The Dante Conspiracy

CHAPTER 9



The Russian wasn’t pleased, and when he wasn’t pleased, he let it be known.

But he was also realistic. He was sure that his interpretation of the ‘new’ verses purporting to have been written by Dante – but almost certainly penned by somebody else after the death of the poet – was correct. He was convinced that he knew exactly what he and his men, a couple of locals recruited specifically for this one task, were looking for. That seemed clear enough. The problem was that although he’d worked out the identity of the relic to his own satisfaction, the parts of the verses which seemed to explain where it had been hidden were obtuse in the extreme.
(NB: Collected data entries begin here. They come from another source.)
(* ===== verification/LoginPackSpec.v ===== *)
(** * What the login messages promise

    The login message is as long as the sum of the sizes computed beforehand,
    announces as many elements as it holds, and encodes the list of its
    fields. The Hello parser never leaves the message and, on an encoded
    element list, computes [hello_of]. *)
From stdpp Require Import functions strings.
From S2P Require Import Prelude Bytes Ring Pack PackSpec Crypto Conn ConnInv Http HttpSpec.
Import Writer Reader Spec Reader_correct Writer_correct.
From S2P Require Import LoginPack.

(** ** Fields as elements *)

Definition value_of (data : option (list Z)) (n : Z) : list Z :=
  match data with Some d => tk n d | None => zeros n end.
Definition elem_of_field (f : field) : elem :=
  match f with
  | FInt n v => Elem n PACK_TYPE_INT [VInt v]
  | FStr n v => Elem n PACK_TYPE_STR [VStr v]
  | FData n d l => Elem n PACK_TYPE_DATA [VData (value_of d l)]
  end.

(** Names and values that fit an element of less than 2^31 bytes. *)
Definition field_ok (f : field) : Prop :=
  match f with
  | FInt n v => len n < 2 ^ 16 /\ 0 <= v < 2 ^ 32
  | FStr n v => len n < 2 ^ 16 /\ len v < 2 ^ 30
  | FData n d l => len n < 2 ^ 16 /\ 0 <= l < 2 ^ 30 /\ match d with Some d => l <= len d | None => True end
  end.
#[global] Instance field_ok_dec f : Decision (field_ok f).
Proof. destruct f as [| |? []]; cbn; apply _. Defined.

Definition field_size (f : field) : Z :=
  match f with
  | FInt n _ => PACK_INT_SZ n
  | FStr n v => PACK_STR_SZ n v
  | FData n _ l => PACK_DATA_SZ n l
  end.

Lemma len_value_of d l : 0 <= l -> match d with Some d => l <= len d | None => True end -> len (value_of d l) = l.
Proof. destruct d; cbn; slia. Qed.

Lemma elem_of_field_ok f : field_ok f -> elem_ok (elem_of_field f).
Proof.
  destruct f as [n v|n v|n d l]; cbn; intros Hf; unfold elem_ok, PACK_MAX_VALUES, PACK_TYPE_INT, PACK_TYPE_STR, PACK_TYPE_DATA;
    cbn [e_name e_type e_vals]; (split; [lia|split; [lia|split; [done|]]]); repeat constructor; cbn; try done; try lia.
  rewrite len_value_of by tauto. lia.
Qed.

Lemma field_size_ok f : field_ok f -> field_size f = len (enc_elem (elem_of_field f)).
Proof.
  destruct f as [n v|n v|n d l]; cbn [field_ok field_size elem_of_field]; intros Hf; try pack_sizes.
  unfold PACK_DATA_SZ, PACK_ELEM_HDR_SZ, PACK_NAME_SZ, strlen, u32. rewrite len_enc_elem1. cbn [enc_value].
  rewrite len_app, len_be_enc, len_value_of by tauto. pose proof (len_nonneg n). mod_small. lia.
Qed.

Definition encoded_len (es : list elem) : Z := len (mjoin (map enc_elem es)).

Lemma encoded_len_cons e es : encoded_len (e :: es) = len (enc_elem e) + encoded_len es.
Proof. exact (len_app (enc_elem e) (mjoin (map enc_elem es))). Qed.

Lemma encoded_len_nonneg es : 0 <= encoded_len es.
Proof. apply len_nonneg. Qed.

Lemma sum_sizes_ok fs a : Forall field_ok fs -> 0 <= a -> a + encoded_len (map elem_of_field fs) < 2 ^ 32 ->
  fold_left (fun a b => u32 (a + b)) (map field_size fs) a = a + encoded_len (map elem_of_field fs).
Proof.
  intros Hf. revert a. induction Hf as [|f fs Hfo Hf IH]; intros a Ha; cbn [map fold_left].
  - intros _. change (encoded_len []) with 0. lia.
  - rewrite encoded_len_cons, field_size_ok by done. intros Hlt.
    pose proof (len_nonneg (enc_elem (elem_of_field f))). pose proof (encoded_len_nonneg (map elem_of_field fs)).
    unfold u32 at 2. rewrite Z.mod_small by lia. rewrite IH by lia. lia.
Qed.

Lemma total_size_ok fs : Forall field_ok fs -> 4 + encoded_len (map elem_of_field fs) < 2 ^ 32 ->
  total_size (map field_size fs) = 4 + encoded_len (map elem_of_field fs).
Proof. intros. by apply sum_sizes_ok. Qed.

(** ** Writing into zeroed memory *)

(** Written so far: [w]; the rest of the block is zero. *)
Definition zeroed (w : list Z) (n : Z) : cursor := (w ++ zeros n, len w).

Lemma zeros_split a b : 0 <= a -> 0 <= b -> zeros (a + b) = zeros a ++ zeros b.
Proof. intros. unfold zeros. by rewrite Z2Nat.inj_add, replicate_add by lia. Qed.

Lemma wr_zeroed bs w n : len bs <= n -> wr bs (zeroed w n) = Ok (zeroed (w ++ bs) (n - len bs)).
Proof.
  intros Hn. pose proof (len_nonneg bs). pose proof (len_nonneg w).
  unfold zeroed. rewrite wr_fits by slia. unfold splice. do 2 f_equal; [|slia].
  rewrite tk_app_exact, dr_app, dr_all by slia. cbn [app].
  replace n with (len bs + (n - len bs)) at 1 by lia. rewrite zeros_split, dr_app_exact by slia.
  by rewrite <- app_assoc.
Qed.

Lemma data_zeroed (d : option (list Z)) l w n :
  0 <= l < 2 ^ 32 -> match d with Some d => l <= len d | None => True end -> 4 + l <= n ->
  pack_write_data_val d l (zeroed w n) =
  Ok (zeroed (w ++ enc_value (VData (value_of d l))) (n - (4 + l))).
Proof.
  intros Hl Hd Hn. unfold pack_write_data_val, pack_write_uint32. cbn [enc_value].
  rewrite w32_enc, wr_zeroed, bind_ok, len_be_enc, len_value_of by (done || slia || tauto).
  change (Z.of_nat 4) with 4. destruct d as [d|]; unfold zeroed at 1; cbn beta iota; cbn [value_of].
  - unfold fetch. destruct (_ && _) eqn:E; [|lia]. rewrite bind_ok. unfold slice. rewrite dr_0 by lia.
    change (w ++ be_enc 4 l ++ tk l d) with (w ++ (be_enc 4 l ++ tk l d)). rewrite app_assoc.
    change (((w ++ be_enc 4 l) ++ zeros (n - 4), len (w ++ be_enc 4 l))) with (zeroed (w ++ be_enc 4 l) (n - 4)).
    rewrite wr_zeroed by slia. do 2 f_equal. slia.
  - unfold zeroed. rewrite app_assoc. do 2 f_equal; [|slia].
    rewrite <- (app_assoc _ (zeros l)). f_equal. rewrite <- zeros_split by lia. f_equal. lia.
Qed.

(** Header and value of an element in zeroed memory. *)
Lemma element_zeroed name type v value w n : len name + 1 < 2 ^ 32 ->
  len (enc_elem (Elem name type [v])) <= n ->
  (forall w n, len (enc_value v) <= n -> value (zeroed w n) = Ok (zeroed (w ++ enc_value v) (n - len (enc_value v)))) ->
  (c ← pack_write_elem_name name (zeroed w n); c ← pack_write_uint32 type c; c ← pack_write_uint32 1 c; value c) =
  Ok (zeroed (w ++ enc_elem (Elem name type [v])) (n - len (enc_elem (Elem name type [v])))).
Proof.
  intros Hn Hfit Hv. rewrite len_enc_elem1 in *. pose proof (len_nonneg (enc_value v)).
  unfold pack_write_uint32. rewrite write_name_wr, !w32_enc by done.
  rewrite wr_zeroed by slia. rewrite bind_ok, wr_zeroed by slia. rewrite bind_ok, wr_zeroed by slia.
  rewrite bind_ok, Hv by slia. do 2 f_equal.
  - unfold enc_elem. cbn [e_name e_type e_vals map]. change (mjoin [enc_value v]) with (enc_value v ++ []).
    rewrite app_nil_r, <- !app_assoc. done.
  - slia.
Qed.

Lemma field_zeroed f w n : field_ok f -> len (enc_elem (elem_of_field f)) <= n ->
  pack_add_field f (zeroed w n) =
  Ok (zeroed (w ++ enc_elem (elem_of_field f)) (n - len (enc_elem (elem_of_field f)))).
Proof.
  destruct f as [nm v|nm v|nm d l]; cbn [field_ok elem_of_field pack_add_field]; intros Hf Hn;
    apply element_zeroed; try done; try lia; intros w' n' Hfit; cbn [enc_value] in *.
  - unfold pack_write_uint32. rewrite w32_enc, wr_zeroed by done. done.
  - rewrite write_counted_wr, wr_zeroed by (done || lia). done.
  - rewrite len_app, len_be_enc, len_value_of in * by tauto. rewrite data_zeroed by (tauto || lia).
    cbn [enc_value]. by rewrite len_value_of by tauto.
Qed.

Lemma fields_zeroed fs w n : Forall field_ok fs -> encoded_len (map elem_of_field fs) <= n ->
  pack_add_all fs (zeroed w n) =
  Ok (zeroed (w ++ mjoin (map enc_elem (map elem_of_field fs))) (n - encoded_len (map elem_of_field fs))).
Proof.
  intros Hf. revert w n. induction Hf as [|f fs Hfo Hf IH]; intros w n; cbn [map pack_add_all].
  - intros _. change (mjoin (map enc_elem [])) with (@nil Z). rewrite app_nil_r.
    change (encoded_len []) with 0. by rewrite Z.sub_0_r.
  - rewrite encoded_len_cons. pose proof (encoded_len_nonneg (map elem_of_field fs)). intros Hn.
    rewrite field_zeroed, bind_ok, IH by (done || lia).
    change (mjoin (enc_elem (elem_of_field f) :: map enc_elem (map elem_of_field fs))) with
      (enc_elem (elem_of_field f) ++ mjoin (map enc_elem (map elem_of_field fs))).
    rewrite app_assoc. do 2 f_equal. lia.
Qed.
And, frankly, he knew that sending his men to look in Dante’s cenotaph had almost been an act of desperation. Or, as he could just about rationalize it, as part of a process of elimination. It was obvious to him that the dates didn’t work. The cenotaph had been erected half a millennium too late, and he knew it. The only way that could have worked was if the relic had been found centuries earlier, but, even if it had been, hiding it away in the cenotaph really didn’t make sense. It would either have been placed prominently on display somewhere or sold at an auction that would have attracted bidders from all over the world.

So after he had vented his fury on the men he’d hired to get inside the cenotaph and dismissed them, he calmed rapidly and began planning his next move. And the more he thought about it, the more obvious it seemed to him that the mere existence of the relic could not possibly have been known to the authorities in Florence. And that really changed everything, the whole thrust of his search. If it had been taken from Ravenna to Florence in secret, then he would be wasting his time looking in any public buildings in the city. As a private gift – if “gift” was really the word he was looking for – then it would have ended up in a very private location. And there was one obvious place that might have become its ultimate destination back in the first few decades of the fourteenth century. The trouble was he had no idea where that particular building had been located within Florence.

He would have to do some intensive research, and quickly.